Und auf den Dächern stand Liebe, geschrieben in Rot.
Nicht so rot wie sein Blut, nein. Rot wie die Liebe.

Er sah ruhige Flüsse, hohe Berge, weite Wiesen. Und dort unten, ganz verlassen, wie er es sonst immer war, eine weise, alte Weide.
Er schwebte zu ihr herunter, wurde zu Nebel.
Fühlte die Stärke, die die Ruhe; fühlte die Kraft in seinen Adern.
Fühlte sich bereit zurückzukehren.
Ließ sich von den Wolken tragen.

Über seinem Haus sah er seinen Körper zu seiner Mutter laufen, sie trösten.
Ihr seine Tränen auf ihrer Wange, aus ihren Augen wegwischen.
Trug ihre Last auf seinen Schultern. Und die seinige.
Sah sich umkippen, innerlich.
Sah sich zerfallen.

Und beschloss, nicht mehr in diesen schwachen, kleinen Kinderkörper zurückzukehren.
Nein, er war jetzt stark.
Er würde einfach warten, bis auch sein Körper aus dieser Welt ausbrechen konnte. Aus diesem Haus voller Gewalt, mit dem Dach, auf dem Blut stand, mit der Farbe seines Blutes, und Schwäche.

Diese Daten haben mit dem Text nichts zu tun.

(** ** load_store_single_structure.cpp *)

(** The scale and the index of the element; [None]: not allocated. *)
Definition element_position (memop : MemOp) (Q S : bool) (opcode size : Z) : option (Z * Z) :=
  let scale := bit.get_bits 32 1 2 opcode in
  let q := Z.b2z Q in
  let s := Z.b2z S in
  if scale =? 0 then Some (scale, Z.lor (Z.lor (Z.shiftl q 3) (Z.shiftl s 2)) size)
  else if scale =? 1 then if bit.get_bit 32 0 size then None else Some (scale, Z.lor (Z.lor (Z.shiftl q 2) (Z.shiftl s 1)) (Z.b2z (bit.get_bit 32 1 size)))
  else if scale =? 2 then
    if bit.get_bit 32 1 size then None
    else if bit.get_bit 32 0 size then if S then None else Some (3, q)
    else Some (scale, Z.lor (Z.shiftl q 1) s)
  else if is_store memop || S then None else Some (size, 0).
Definition replicated (datasize esize Vt : Z) (address : Value) (s : Z) (offs : Value) : M Emitter Value :=
  let tt_ := next_vec Vt s in
  let ebytes := esize / 8 in
  let! a := ir.Add address offs in
  let! element := Mem a ebytes AccType.VEC in
  let! broadcasted_element := ir.VectorBroadcast esize element in
  set_V datasize tt_ broadcasted_element ;;
  ir.Add offs (ir.Imm64 ebytes).
Definition one_lane (memop : MemOp) (esize index Vt : Z) (address : Value) (s : Z) (offs : Value) : M Emitter Value :=
  let tt_ := next_vec Vt s in
  let ebytes := esize / 8 in
  let! rval := V 128 tt_ in
  (if is_load memop then
     let! a := ir.Add address offs in
     let! elem := Mem a ebytes AccType.VEC in
     let! vec := ir.VectorSetElement esize rval index elem in
     set_V 128 tt_ vec
   else
     let! elem := ir.VectorGetElement esize rval index in
     let! a := ir.Add address offs in
     set_Mem a ebytes AccType.VEC elem) ;;
  ir.Add offs (ir.Imm64 ebytes).
Definition single (wback : bool) (memop : MemOp) (Q S R replicate : bool) (Rm : option Z) (opcode size Rn Vt : Z) : M Emitter bool :=
  let selem := Z.lor (Z.shiftl (Z.b2z (bit.get_bit 32 0 opcode)) 1) (Z.b2z R) + 1 in
  match element_position memop Q S opcode size with
  | None => UnallocatedEncoding
  | Some (scale, index) =>
      let datasize := if Q then 128 else 64 in
      let esize := Z.shiftl 8 scale in
      let! address := X_or_SP 64 Rn in
      let! offs := each (below selem) (if replicate then replicated datasize esize Vt address else one_lane memop esize index Vt address) (ir.Imm64 0) in
      structure_write_back wback Rm address offs Rn ;; ret true
  end.
Definition LD1_sngl_1 (Q : bool) (upper_opcode : Z) (S : bool) (size Rn Vt : Z) : M Emitter bool := single false LOAD Q S false false None (Z.shiftl upper_opcode 1) size Rn Vt.
Definition LD1_sngl_2 (Q : bool) (Rm upper_opcode : Z) (S : bool) (size Rn Vt : Z) : M Emitter bool := single true LOAD Q S false false (Some Rm) (Z.shiftl upper_opcode 1) size Rn Vt.
Definition LD1R_1 (Q : bool) (size Rn Vt : Z) : M Emitter bool := single false LOAD Q false false true None 6 size Rn Vt.
Definition LD1R_2 (Q : bool) (Rm size Rn Vt : Z) : M Emitter bool := single true LOAD Q false false true (Some Rm) 6 size Rn Vt.
Definition LD2_sngl_1 (Q : bool) (upper_opcode : Z) (S : bool) (size Rn Vt : Z) : M Emitter bool := single false LOAD Q S true false None (Z.shiftl upper_opcode 1) size Rn Vt.
Definition LD2_sngl_2 (Q : bool) (Rm upper_opcode : Z) (S : bool) (size Rn Vt : Z) : M Emitter bool := single true LOAD Q S true false (Some Rm) (Z.shiftl upper_opcode 1) size Rn Vt.
Definition LD2R_1 (Q : bool) (size Rn Vt : Z) : M Emitter bool := single false LOAD Q false true true None 6 size Rn Vt.
Definition LD2R_2 (Q : bool) (Rm size Rn Vt : Z) : M Emitter bool := single true LOAD Q false true true (Some Rm) 6 size Rn Vt.
Definition LD3_sngl_1 (Q : bool) (upper_opcode : Z) (S : bool) (size Rn Vt : Z) : M Emitter bool := single false LOAD Q S false false None (Z.lor (Z.shiftl upper_opcode 1) 1) size Rn Vt.
Definition LD3_sngl_2 (Q : bool) (Rm upper_opcode : Z) (S : bool) (size Rn Vt : Z) : M Emitter bool := single true LOAD Q S false false (Some Rm) (Z.lor (Z.shiftl upper_opcode 1) 1) size Rn Vt.
Definition LD3R_1 (Q : bool) (size Rn Vt : Z) : M Emitter bool := single false LOAD Q false false true None 7 size Rn Vt.
Definition LD3R_2 (Q : bool) (Rm size Rn Vt : Z) : M Emitter bool := single true LOAD Q false false true (Some Rm) 7 size Rn Vt.
Definition LD4_sngl_1 (Q : bool) (upper_opcode : Z) (S : bool) (size Rn Vt : Z) : M Emitter bool := single false LOAD Q S true false None (Z.lor (Z.shiftl upper_opcode 1) 1) size Rn Vt.
Definition LD4_sngl_2 (Q : bool) (Rm upper_opcode : Z) (S : bool) (size Rn Vt : Z) : M Emitter bool := single true LOAD Q S true false (Some Rm) (Z.lor (Z.shiftl upper_opcode 1) 1) size Rn Vt.
Definition LD4R_1 (Q : bool) (size Rn Vt : Z) : M Emitter bool := single false LOAD Q false true true None 7 size Rn Vt.
Definition LD4R_2 (Q : bool) (Rm size Rn Vt : Z) : M Emitter bool := single true LOAD Q false true true (Some Rm) 7 size Rn Vt.
Definition ST1_sngl_1 (Q : bool) (upper_opcode : Z) (S : bool) (size Rn Vt : Z) : M Emitter bool := single false STORE Q S false false None (Z.shiftl upper_opcode 1) size Rn Vt.
Definition ST1_sngl_2 (Q : bool) (Rm upper_opcode : Z) (S : bool) (size Rn Vt : Z) : M Emitter bool := single true STORE Q S false false (Some Rm) (Z.shiftl upper_opcode 1) size Rn Vt.
Definition ST2_sngl_1 (Q : bool) (upper_opcode : Z) (S : bool) (size Rn Vt : Z) : M Emitter bool := single false STORE Q S true false None (Z.shiftl upper_opcode 1) size Rn Vt.
Definition ST2_sngl_2 (Q : bool) (Rm upper_opcode : Z) (S : bool) (size Rn Vt : Z) : M Emitter bool := single true STORE Q S true false (Some Rm) (Z.shiftl upper_opcode 1) size Rn Vt.
Definition ST3_sngl_1 (Q : bool) (upper_opcode : Z) (S : bool) (size Rn Vt : Z) : M Emitter bool := single false STORE Q S false false None (Z.lor (Z.shiftl upper_opcode 1) 1) size Rn Vt.
Definition ST3_sngl_2 (Q : bool) (Rm upper_opcode : Z) (S : bool) (size Rn Vt : Z) : M Emitter bool := single true STORE Q S false false (Some Rm) (Z.lor (Z.shiftl upper_opcode 1) 1) size Rn Vt.
Definition ST4_sngl_1 (Q : bool) (upper_opcode : Z) (S : bool) (size Rn Vt : Z) : M Emitter bool := single false STORE Q S true false None (Z.lor (Z.shiftl upper_opcode 1) 1) size Rn Vt.
Definition ST4_sngl_2 (Q : bool) (Rm upper_opcode : Z) (S : bool) (size Rn Vt : Z) : M Emitter bool := single true STORE Q S true false (Some Rm) (Z.lor (Z.shiftl upper_opcode 1) 1) size Rn Vt.
End structures.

Dann würde er seinem Körper die Schönheiten des Lebens zeigen, mit ihm eine neue, schöne Welt entdecken, voller süßer Farben und Wunder. Er würde ihn mit auf diese Reise nehmen, würde ihm das Staunen lehren, das Lachen, das lieben und das Weinen.
Das vor Freude tanzen, vor Euphorie singen. Das sprühen vor Glück und Glücklichsein.
Würde ihm das Kämpfen für das Leben, statt um das Leben. Oder gegen das Leben.
Er würde ihm zeigen, was das Leben ist, und was es sein kann.

Ja. Er wartete, bis diese Zeit kam.

Und solange würde er einfach auf den Wolken tanzen.